Figure 3. Serum insulin, leptin and resistin

(A) Serum insulin was measured by ELISA before and 1, 3, 5 days after burn injury. * p < 0.05 vs. Day 0. # p < 0.05 vs. Day 3. Serum leptin (B) and resistin (C) were measured by multiplex analysis before and 1, 3, 5 days post-burn. * p < 0.05, ** p < 0.01, *** p < 0.001 vs. Day 0. # p < 0.05, ## p < 0.01, ### p < 0.001 vs. Day 1. ΨΨΨ p < 0.001 vs. Day 3. γ p < 0.05 vs. Wildtype. Mean ± SEM.

Figure 4. Inflammatory cytokines

in the serum were measured by ELISA (A). IL-6 mRNA expression in the liver was measured by qPCR relative to 18S rRNA (B). Mean ± SEM. ** p < 0.01 vs. all other means.

Figure 5. Hepatic apoptosis

was reduced in JNK2 −/− mice. Apoptosis was measured by TUNEL staining (A,B). Red (propidium iodide) staining indicates all nuclei and green staining indicates TUNEL positive cells (highlighted by white arrows). ** p < 0.01 vs. Sham. * p < 0.05 vs. Wildtype at day 5. Pro-survival (anti-apoptotic signaling in the liver was measured by Western blotting (C,D). Representative blots from day 1 post-burn are shown above each graph. Mean ± SEM. ** p < 0.01 and *** p < 0.001 vs. Sham. # p < 0.05 vs. Wildtype.

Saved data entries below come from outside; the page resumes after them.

(** [text v t]: [t] is a JSON text of [v], with any white space inside; the
    members of an object and the elements of an array grow at the end. *)
Inductive text : json → list ascii → Prop :=
| text_lit tok : literal tok → text (JLit tok) tok
| text_str s : Forall item_ok s → text (JStr s) (dquote :: str_text s ++ [dquote])
| text_arr l b : elems l b → text (JArr l) (lbrack :: b ++ [rbrack])
| text_obj l b : members l b → text (JObj l) (lbrace :: b ++ [rbrace])
with elems : list json → list ascii → Prop :=
| elems_nil w : ws w → elems [] w
| elems_snoc l p v t w : lead_elems l p → text v t → ws w → elems (l ++ [v]) (p ++ t ++ w)
with lead_elems : list json → list ascii → Prop :=
| lead_elems_nil w : ws w → lead_elems [] w
| lead_elems_snoc l p v t w w' :
    lead_elems l p → text v t → ws w → ws w' → lead_elems (l ++ [v]) (p ++ t ++ w ++ comma :: w')
with members : list (list Item * json) → list ascii → Prop :=
| members_nil w : ws w → members [] w
| members_snoc l p v t w : lead_members l p v.1 → text v.2 t → ws w → members (l ++ [v]) (p ++ t ++ w)
(** What comes before the value of the member that follows [l]. *)
with lead_members : list (list Item * json) → list ascii → list Item → Prop :=
| lead_members_nil w k w' w'' :
    ws w → Forall item_ok k → ws w' → ws w'' →
    lead_members [] (w ++ (dquote :: str_text k ++ [dquote]) ++ w' ++ colon :: w'') k
| lead_members_snoc l p v t w0 w k w' w'' :
    lead_members l p v.1 → text v.2 t → ws w0 →
    ws w → Forall item_ok k → ws w' → ws w'' →
    lead_members (l ++ [v]) (p ++ t ++ w0 ++ comma :: w ++ (dquote :: str_text k ++ [dquote]) ++ w' ++ colon :: w'') k.
Lemma finished_empty : finished ∅.
Proof. split; [intros ? ?|intros ?]; by rewrite lookup_empty. Qed.
End Search.
Lemma grey_empty : grey_stack ∅ [].
Proof. intros y. rewrite lookup_empty. split; [done|]. by intros ?%elem_of_nil. Qed.

(** ** Properties *)

(** The dependencies a plan declares. *)
Definition plan_edge (steps : list PlanStep.t) (x y : string) : Prop :=
  ∃ s, s ∈ steps ∧ PlanStep.ID s = x ∧ y ∈ PlanStep.DependsOn s.

Lemma edge_plan_edge steps x y :
  NoDup (PlanStep.ID <$> steps) → edge (plan_deps steps) x y ↔ plan_edge steps x y.
Proof.
  unfold edge, deps_of, plan_edge. induction steps as [|s steps IH] using rev_ind; intros Hnd.
  - cbn. rewrite lookup_empty. cbn. rewrite elem_of_nil. split; [done|]. by intros (s & ?%elem_of_nil & _).
  - rewrite fmap_app, NoDup_app in Hnd. destruct Hnd as (Hnd & Hdis & _). specialize (IH Hnd).
    unfold plan_deps in *. rewrite foldl_app. cbn [foldl]. setoid_rewrite elem_of_app.
    setoid_rewrite list_elem_of_singleton. destruct (decide (x = PlanStep.ID s)) as [->|Hne].
    + rewrite lookup_insert_eq. cbn [default from_option id]. split; [intros Hy; exists s; tauto|].
      intros (s' & [Hs'| ->] & Hid & Hy); [exfalso|done].
      apply (Hdis (PlanStep.ID s)); [rewrite <- Hid; by apply list_elem_of_fmap_2|by apply list_elem_of_singleton].
    + rewrite lookup_insert_ne by done. rewrite IH. split; [intros (s' & ? & ? & ?); exists s'; tauto|].
      intros (s' & [Hs'| ->] & Hid & Hy); [by exists s'|by symmetry in Hid].
Qed.

Lemma search_spec steps :
  NoDup (PlanStep.ID <$> steps) →
  match search_cycle steps with
  | VFound path => closed_walk (plan_edge steps) path
  | VDone _ => ∀ x, ¬ tc (plan_edge steps) x x
  | VFuel => False
  end.
Proof.
  intros Hnd.
  assert (∀ x y, edge (plan_deps steps) x y ↔ plan_edge steps x y) as He by (intros; by apply edge_plan_edge).
  assert (∀ x y, edge (plan_deps steps) x y → y ∈ plan_nodes steps) as Hnodes.
  { intros x y (s & Hs & _ & Hy)%He. unfold plan_nodes. rewrite elem_of_list_to_set, elem_of_app. right.
    apply list_elem_of_join. eexists. split; [exact Hy|]. by apply list_elem_of_fmap_2. }
  assert (∀ i, i ∈ sort_strings (PlanStep.ID <$> steps) → i ∈ plan_nodes steps) as Hids.
  { intros i. rewrite sort_strings_perm. intros Hi. unfold plan_nodes. rewrite elem_of_list_to_set, elem_of_app. by left. }
  assert (size (white (plan_nodes steps) ∅) ≤ size (plan_nodes steps)) as Hsz.
  { unfold white. rewrite dom_empty_L, difference_empty_L. done. }
  pose proof (visit_all_spec _ _ Hnodes _ _ ∅ Hids (finished_empty _) grey_empty Hsz) as Hv.
  fold (search_cycle steps) in Hv. destruct (search_cycle steps) as [path|color|]; [| |done].
  - destruct Hv as [Hw Hp]. split; [|done]. eapply walk_mono; [|exact Hw]. intros x y. apply He.
  - destruct Hv as (Hf & _ & Hb). intros x Hx. assert (x ∈ PlanStep.ID <$> steps) as Hin.
    { inversion Hx as [? ? (s & Hs & Hid & _)|? ? ? (s & Hs & Hid & _)]; subst; by apply list_elem_of_fmap_2. }
    apply (proj2 Hf x); [apply Hb; by rewrite sort_strings_perm|].
    eapply (tc_congruence id); [|exact Hx]. intros a b. apply He.
Qed.
Lemma join_closed d l : join " -> " (d :: l ++ [d]) ≠ "".
Proof. intros H. destruct l; cbn [join app] in H; by destruct d. Qed.
Definition ex_failed (fs : gmap string string) (ds : gset string) (fs' : gmap string string) (ds' : gset string) : Disk :=
  staged_step id no_error "/t" ex_ord ex_now "t1" "s1" (λ d, mkDisk fs' ds' ∅ (snaps d) (journal d)) false (ex_dir fs ds).
(** The content of an empty file is not stored, so deleting one cannot be undone,
    and what comes after it is not undone either. *)
Example empty_file_lost :
  files (ex_failed {["a.txt" := ""; "b.txt" := "one"]} ∅ {["b.txt" := "two"]} ∅) = {["b.txt" := "two"]}.
Proof. vm_compute. reflexivity. Qed.
(** A new file with a colon in its name survives a rollback that reports success. *)
Example colon_file_survives :
  let d := ex_failed {["a.txt" := "one"]} ∅ {["a.txt" := "two"; "x:y" := "new"]} ∅ in
  files d = {["a.txt" := "one"; "x:y" := "new"]} ∧
  match journal d with JLines [JEntry e] => StagingJournalEntry.RolledBack e = true | _ => False end.
Proof. vm_compute. split; reflexivity. Qed.
(** A directory in the place of a file stops the rollback. *)
Example directory_in_the_way :
  files (ex_failed {["a" := "one"]} ∅ {["a/b" := "new"]} {["a"]}) = {["a/b" := "new"]}.
Proof. vm_compute. reflexivity. Qed.
(** The snapshot is of the whole task: a step that fails takes back what a step
    beside it has finished in the meantime. *)
Definition neighbour (d : Disk) : Disk :=
  staged_step id no_error "/t" ex_ord ex_now "t1" "s2" (λ d, d <| files ::= <["report.md" := "done"]> |>) true d.
Example neighbour_undone :
  files (neighbour (ex_dir {["a.txt" := "one"]} ∅)) = {["a.txt" := "one"; "report.md" := "done"]} ∧
  files (staged_step id no_error "/t" ex_ord ex_now "t1" "s1" neighbour false (ex_dir {["a.txt" := "one"]} ∅)) = {["a.txt" := "one"]}.
Proof. vm_compute. split; reflexivity. Qed.
(** Appending to a journal in the old format makes it unreadable. *)
Example old_journal_broken e e' d :
  journal d = JArray [e] → loadJournalLocked (journal (AppendJournalEntry e' d)) = Err "invalid character after top-level value".
Proof. intros H. unfold AppendJournalEntry. cbn. by rewrite H. Qed.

Figure 6. Liver injury and function

A) AST activity indicated that liver function improved more quickly in the JNK2 −/− mice. B) The peak in ALT activity was lower in JNK2 −/− mice (although not significant). C) Albumin mRNA levels were significantly lower in JNK2 −/− mice at 5 days post-burn. Mean ± SEM. * p < 0.05 vs. Day 0. # p < 0.05, ## p < 0.01 vs. Day 1. γ p < 0.05 vs. JNK2 −/−.